A thesis for the degree of Doctor of Philosophy defended December, 2018.
The PhD School of Science, Faculty of Science, Quantum Optics, Niels Bohr Institute, University of Copenhagen
Anders Søndberg Sørensen
Quantum Information Processing with Quantum Optical Systems
The topic of this thesis is quantum information processing with quantum optical devices. The development progress in this field in recent years can roughly be characterized as twofold: experimental advances in photonics technologies have enabled the creation of strong light-matter interactions between coherent quantum two-level systems and waveguides, while theoretical quantum computing algorithm proposals have started to unlock the potential of quantum information processing architectures. In this thesis, we discuss progress in both of these directions.
Quantum photonics platforms can exhibit exciting single-photon physics with a wide range of interesting applications. To better understand the interactions and physics of singlephoton scattering in waveguides, we apply a recently proposed theoretical scattering framework to specific 1D waveguide scattering problems involving one or two emitters with different level structures. We observe non-trivial interference phenomena on the single-photon level. We further discuss an application to a ground-state entanglement of an emitter with a lambda-type level structure.
We show how sub-radiant states can be engineered in multi-emitter-waveguide devices; we use this physics to our advantage in a new proposal for a quantum information transducer. Such a device can convert a signal between different energy scales. As a device implementation, we consider the transducer acting as a node in a future "quantum internet", where optical photons are the flying information carrier while the stationary qubits operate in the microwave domain.
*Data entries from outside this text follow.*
(** * Credit-risk dashboard ([model_1.py])

    A shallow embedding of the dashboard script: the column validation, the
    feature-engineering block (income-to-loan ratio, clipped risk score,
    risk-level buckets), the sidebar region filter, the risk-level filter and
    the selector of the loan-decision recommendation.

    Numbers are IEEE 754 binary64 values, as pandas holds them in a
    [float64] column and as the Python literals [0.3], [0.01], [0.7] denote
    them; their arithmetic is the one of [Stdlib.Floats.SpecFloat] at
    precision 53 and maximal exponent 1024. *)

From Stdlib Require Import ZArith Lia Bool List String Permutation.
From Stdlib Require Import Floats.SpecFloat.
Import ListNotations.

(** ** binary64 arithmetic *)

Module F64.

Definition prec : Z := 53%Z.
Definition emax : Z := 1024%Z.

Definition float64 : Set := spec_float.

Definition add : float64 -> float64 -> float64 := SFadd prec emax.
Definition mul : float64 -> float64 -> float64 := SFmul prec emax.
Definition div : float64 -> float64 -> float64 := SFdiv prec emax.

(** The comparisons of Python and numpy: every one of them is false as
    soon as an operand is NaN. *)
Definition ltb : float64 -> float64 -> bool := SFltb.
Definition leb : float64 -> float64 -> bool := SFleb.
Definition eqb : float64 -> float64 -> bool := SFeqb.
Definition gtb (x y : float64) : bool := ltb y x.
Definition geb (x y : float64) : bool := leb y x.

Definition is_nan (x : float64) : bool :=
  match x with S754_nan => true | _ => false end.

Definition is_finite (x : float64) : bool :=
  match x with S754_zero _ | S754_finite _ _ _ => true | _ => false end.

Definition is_inf (x : float64) : bool :=
  match x with S754_infinity _ => true | _ => false end.

(** A value that a binary64 word can hold: the mantissa of a finite
    number is canonical for its exponent. *)
Definition valid (x : float64) : bool := valid_binary prec emax x.

Definition nan : float64 := S754_nan.
Definition pinf : float64 := S754_infinity false.
Definition ninf : float64 := S754_infinity true.
Definition pzero : float64 := S754_zero false.
Definition nzero : float64 := S754_zero true.

(** The conversion of an integer, [float(z)]. *)
Definition of_Z (z : Z) : float64 := binary_normalize prec emax z 0%Z false.

(** The literals of the script. *)
Definition zero : float64 := pzero.
Definition one : float64 := S754_finite false 4503599627370496%positive (-52)%Z.
(* 0.3 = 0x1.3333333333333p-2 *)
Definition lit_0_3 : float64 := S754_finite false 5404319552844595%positive (-54)%Z.
(* 0.7 = 0x1.6666666666666p-1 *)
Definition lit_0_7 : float64 := S754_finite false 6305039478318694%positive (-53)%Z.
(* 0.01 = 0x1.47ae147ae147bp-7 *)
Definition lit_0_01 : float64 := S754_finite false 5764607523034235%positive (-59)%Z.
(* 0.49 = 0x1.f5c28f5c28f5cp-2 *)
Definition lit_0_49 : float64 := S754_finite false 8827055269646172%positive (-54)%Z.

End F64.

Import F64.

(** ** numpy and pandas, as far as the script uses them *)

Module Np.

(** [np.clip(s, lo, hi)] on a pandas Series is [s.clip(lo, hi)]: with
    [mask = s.isna()], the elements where [mask | (s >= lo)] fails are
    replaced by [lo], then those where [mask | (s <= hi)] fails by [hi].
    This is its action on one element. *)
Definition clip (x lo hi : float64) : float64 :=
  let mask := is_nan x in
  let r := if mask || geb x lo then x else lo in
  if mask || leb x hi then r else hi.

(** [bins.searchsorted(x, side="left")] on an increasing array: the number
    of leading bins that are strictly below [x]. *)
Fixpoint searchsorted_left (bins : list float64) (x : float64) : nat :=
  match bins with
  | [] => O
  | b :: bins' => if ltb b x then S (searchsorted_left bins' x) else O
  end.

End Np.

Module Pd.

(** A cell read back from a table: a number or a text. A missing cell is
    the number NaN. *)
Inductive scalar : Set :=
| Num (x : float64)
| Str (s : string).

(** The columns of a table: [float64] columns, [object] columns (text
    cells, NaN where the file had none) and the categorical column that
    [pd.cut] builds (a label, or NaN for a value outside every bin). An
    [int64] column of the file enters every expression of the script
    through its conversion to [float64] and is held as such. *)
Inductive column : Set :=
| Float64 (xs : list float64)
| Object (xs : list scalar)
| Category (xs : list (option string)).

Definition cells (c : column) : list scalar :=
  match c with
  | Float64 xs => map Num xs
  | Object xs => xs
  | Category xs =>
      map (fun l => match l with Some s => Str s | None => Num nan end) xs
  end.

Definition size (c : column) : nat := List.length (cells c).
(** C6 (amended).  For every active signal whose entry, stop and target
    are the doubles of [1.1000], [1.0950] and [1.1100], whatever the time: a
    price at or above the target (so [1.1105]) gives [target_hit] with
    [pips_gained = 100.0]; a price at or below the stop (so [1.0940]) gives
    [stop_loss_hit] with [pips_gained = -50.0]; a price strictly between,
    after [expires_at], gives [time_expired] at that price with
    [pips_gained] the float product [|price - entry| * 10000], signed
    positive when the price is above the entry and negative otherwise, and
    then rounded to one decimal by [round] (so never negative after a
    favourable move and never positive otherwise); before [expires_at] it
    gives no exit.  The evaluation returns at most one exit, target and
    stop being decided before the time is looked at.  Closing an active
    signal on the exit so returned succeeds and appends it to the closed
    log with status closed and that reason, price and pips. *)
Theorem C6_exit_of_the_example_signal :
  forall (signal : Signal) (now : Z),
    sg_status signal = signal_active ->
    sg_entry signal == fl 1.1000 ->
    sg_stop_loss signal == fl 1.0950 ->
    sg_take_profit signal == fl 1.1100 ->
    (forall price, fl 1.1100 <= price ->
       exists ex,
         LiveSignalGenerator.check_exit_conditions signal price now = Some ex /\
         ex_reason ex = target_hit /\
         ex_exit_price ex = sg_take_profit signal /\
         ex_pips_gained ex == 100)
    /\
    (forall price, price <= fl 1.0950 ->
       exists ex,
         LiveSignalGenerator.check_exit_conditions signal price now = Some ex /\
         ex_reason ex = stop_loss_hit /\
         ex_exit_price ex = sg_stop_loss signal /\
         ex_pips_gained ex == -50)
    /\
    (forall price, fl 1.0950 < price -> price < fl 1.1100 ->
       (sg_expires_at signal < now)%Z ->
       exists ex,
         LiveSignalGenerator.check_exit_conditions signal price now = Some ex /\
         ex_reason ex = time_expired /\
         ex_exit_price ex = price /\
         ex_pips_gained ex
         = py_round
             (if Qlt_bool (sg_entry signal) price
              then f64_mul (Qabs (f64_sub price (sg_entry signal))) 10000
              else - f64_mul (Qabs (f64_sub price (sg_entry signal))) 10000)
             1 /\
         (sg_entry signal < price -> 0 <= ex_pips_gained ex) /\
         (price <= sg_entry signal -> ex_pips_gained ex <= 0))
    /\
    (forall price, fl 1.0950 < price -> price < fl 1.1100 ->
       (now <= sg_expires_at signal)%Z ->
       LiveSignalGenerator.check_exit_conditions signal price now = None)
    /\
    (forall g price ex,
       NoDup (active_ids g) ->
       In signal (LiveSignalGenerator.all_signals g) ->
       LiveSignalGenerator.check_exit_conditions signal price now = Some ex ->
       exists g',
         LiveSignalGenerator.close_signal g (ex_signal_id ex) ex now
         = (true, g') /\
         closed_signals g'
         = closed_signals g
           ++ [LiveSignalGenerator.mark_closed signal ex now] /\
         ~ In (sg_signal_id signal) (active_ids g')).
Proof.
  intros signal now Ha He Hs Ht.
  split; [|split; [|split; [|split]]].
  - intros price Hp. eexists.
    split; [apply (exit_at_target signal Ha He Ht price now Hp)|].
    cbn [ex_reason ex_exit_price ex_pips_gained].
    split; [reflexivity|]. split; [reflexivity|]. vm_compute. reflexivity.
  - intros price Hp. eexists.
    split; [apply (exit_at_stop signal Ha He Hs Ht price now Hp)|].
    cbn [ex_reason ex_exit_price ex_pips_gained].
    split; [reflexivity|]. split; [reflexivity|]. vm_compute. reflexivity.
  - intros price H1 H2 Hx. eexists.
    split; [apply (exit_at_expiry signal Ha He Hs Ht price now H1 H2 Hx)|].
    cbn [ex_reason ex_exit_price ex_pips_gained].
    split; [reflexivity|]. split; [reflexivity|]. split; [reflexivity|].
    assert (P : 0 <= f64_mul (Qabs (f64_sub price (sg_entry signal))) 10000).
    { apply fl_nonneg. apply Qmult_le_0_compat; [apply Qabs_nonneg | discriminate]. }
    split.
    + intro Hfav. apply Qlt_bool_iff in Hfav. rewrite Hfav.
      now apply py_round_nonneg.
    + intro Hunf. apply Qlt_bool_false_iff in Hunf. rewrite Hunf.
      apply py_round_nonpos.
      apply (Qopp_le_compat 0) in P. exact P.
  - intros price H1 H2 Hx.
    apply (no_exit_before_expiry signal Ha He Hs Ht price now H1 H2 Hx).
  - intros g price ex Hnd Hin Hex.
    destruct (close_evaluated g signal price now ex Hnd Hin Hex)
      as (g' & Hc & Hlog & _ & Hgone).
    exists g'. repeat split; assumption.
Qed.

(** The theorem at [example_double]: the ticks [1.1105], [1.0940] and
    [1.1050]. *)
Lemma C6_exit_of_the_example_signal_witness :
  (exists ex,
      LiveSignalGenerator.check_exit_conditions example_double (fl 1.1105) 100
      = Some ex /\
      ex_reason ex = target_hit /\
      ex_exit_price ex = sg_take_profit example_double /\
      ex_pips_gained ex == 100)
  /\
  (exists ex,
      LiveSignalGenerator.check_exit_conditions example_double (fl 1.0940) 100
      = Some ex /\
      ex_reason ex = stop_loss_hit /\
      ex_exit_price ex = sg_stop_loss example_double /\
      ex_pips_gained ex == -50)
  /\
  LiveSignalGenerator.check_exit_conditions example_double (fl 1.1050) 100
  = None.
Proof.
  pose proof (C6_exit_of_the_example_signal example_double 100 eq_refl
                (Qeq_refl _) (Qeq_refl _) (Qeq_refl _)) as (T & S & _ & N & _).
  split; [|split].
  - apply T. vm_compute. discriminate.
  - apply S. vm_compute. discriminate.
  - apply N; [reflexivity | reflexivity | vm_compute; discriminate].
Defined.

(** C7, as stated, fails across symbols: with an active H1 signal at
    [1.0850] held for frxGBPUSD, an H1 candidate at [1.0851] for frxEURUSD
    is accepted, although an existing active signal with the same timeframe
    has its entry within [0.001]. *)
Lemma C7_counterexample :
  In (existing_h1 "frxGBPUSD")
     (LiveSignalGenerator.all_signals (index_with "frxGBPUSD")) /\
  near_duplicate (candidate_h1 "frxEURUSD" 1.0851) (existing_h1 "frxGBPUSD") /\
  SignalSchedulerService._is_duplicate_signal (index_with "frxGBPUSD")
    (candidate_h1 "frxEURUSD" 1.0851) = false.
Proof.
  split; [left; reflexivity|]. split; [|reflexivity].
  split; [reflexivity|]. split; reflexivity.
Qed.

(** C7 (amended).  The deduplication check rejects a candidate if and only
    if, among the signals [get_active_signals] returns for the candidate's
    own symbol, one has the same timeframe, status active and an entry
    strictly less than [0.001] away from the candidate's.  In particular,
    with an active signal at [1.0850] on H1 for a symbol, a candidate for
    that symbol on H1 is rejected at [1.0851] and accepted at [1.0900]. *)
Theorem C7_duplicate_in_own_symbol :
  (forall (g : Generator) (new_signal : Signal),
      SignalSchedulerService._is_duplicate_signal g new_signal = true <->
      exists existing_signal,
        In existing_signal
           (LiveSignalGenerator.get_active_signals g
              (Some (sg_symbol new_signal))) /\
        near_duplicate new_signal existing_signal)
  /\
  SignalSchedulerService._is_duplicate_signal (index_with "frxEURUSD")
    (candidate_h1 "frxEURUSD" 1.0851) = true
  /\
  SignalSchedulerService._is_duplicate_signal (index_with "frxEURUSD")
    (candidate_h1 "frxEURUSD" 1.0900) = false.
Proof.
  split; [|split; reflexivity].
  intros g new_signal. unfold SignalSchedulerService._is_duplicate_signal.
  rewrite existsb_exists. unfold near_duplicate.
  split; intros (s & Hin & H); exists s; (split; [exact Hin|]).
  - apply andb_true_iff in H. destruct H as [H Hst].
    apply andb_true_iff in H. destruct H as [Htf Hd].
    apply String.eqb_eq in Htf. apply Qlt_bool_iff in Hd.
    repeat split; try assumption.
    destruct (sg_status s); [reflexivity | discriminate].
  - destruct H as (Htf & Hd & Hst).
    apply String.eqb_eq in Htf. apply Qlt_bool_iff in Hd.
    rewrite Htf, Hd, Hst. reflexivity.
Qed.

(** ** The reading of the bias *)

Section BiasReading.
Import MarketBiasAnalyzer.

Lemma ema_short prices period :
  (length prices < period)%nat -> calculate_ema prices period = last prices 0.
Proof.
  intro H. unfold calculate_ema. apply Nat.ltb_lt in H. now rewrite H.
Qed.

Lemma threshold_pos : 0 < fl 0.0005.
Proof. vm_compute. reflexivity. Qed.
We calculate the device performance in different emitter-waveguide configurations.
We show how engineering the photon-mediated interactions in photonic waveguides can significantly enhance performance and can reach highly efficient transduction and good fidelity, assuming experimentally verified component parameters. As an alternative system, we propose a transducer based on the coupling of an emitter with an optical cavity. By electrically coupling a two-level system to an emitter-cavity system with the same energy splitting, highly efficient transduction can be achieved with good entanglement fidelity. Additionally, we investigate the entanglement fidelity dependence on node dissimilarity and on dephasing effects.
In the last part of this thesis, we discuss how a superconducting quantum computing platform operating with microwave photons can be used to simulate quantum chemistry. Quantum information processing may lead to incredible advances in many fields of science and society as a whole, as the simulation of complex systems previously untouched becomes possible by clever use of quantum resources. We use a dual plane-wave basis approach to solve a 2-dimensional uniform electron gas model on a simulated quantum computer based on superconducting hardware with tunable couplers. We combine different strategies to achieve minimal gate depth and, using a Variational Quantum Eigensolver algorithm, we converge to good fidelity to the groundstate of the problem Hamiltonian. This constitutes a realistic near-term experimental proposal for a practical quantum supremacy experiment on currently available superconducting quantum hardware.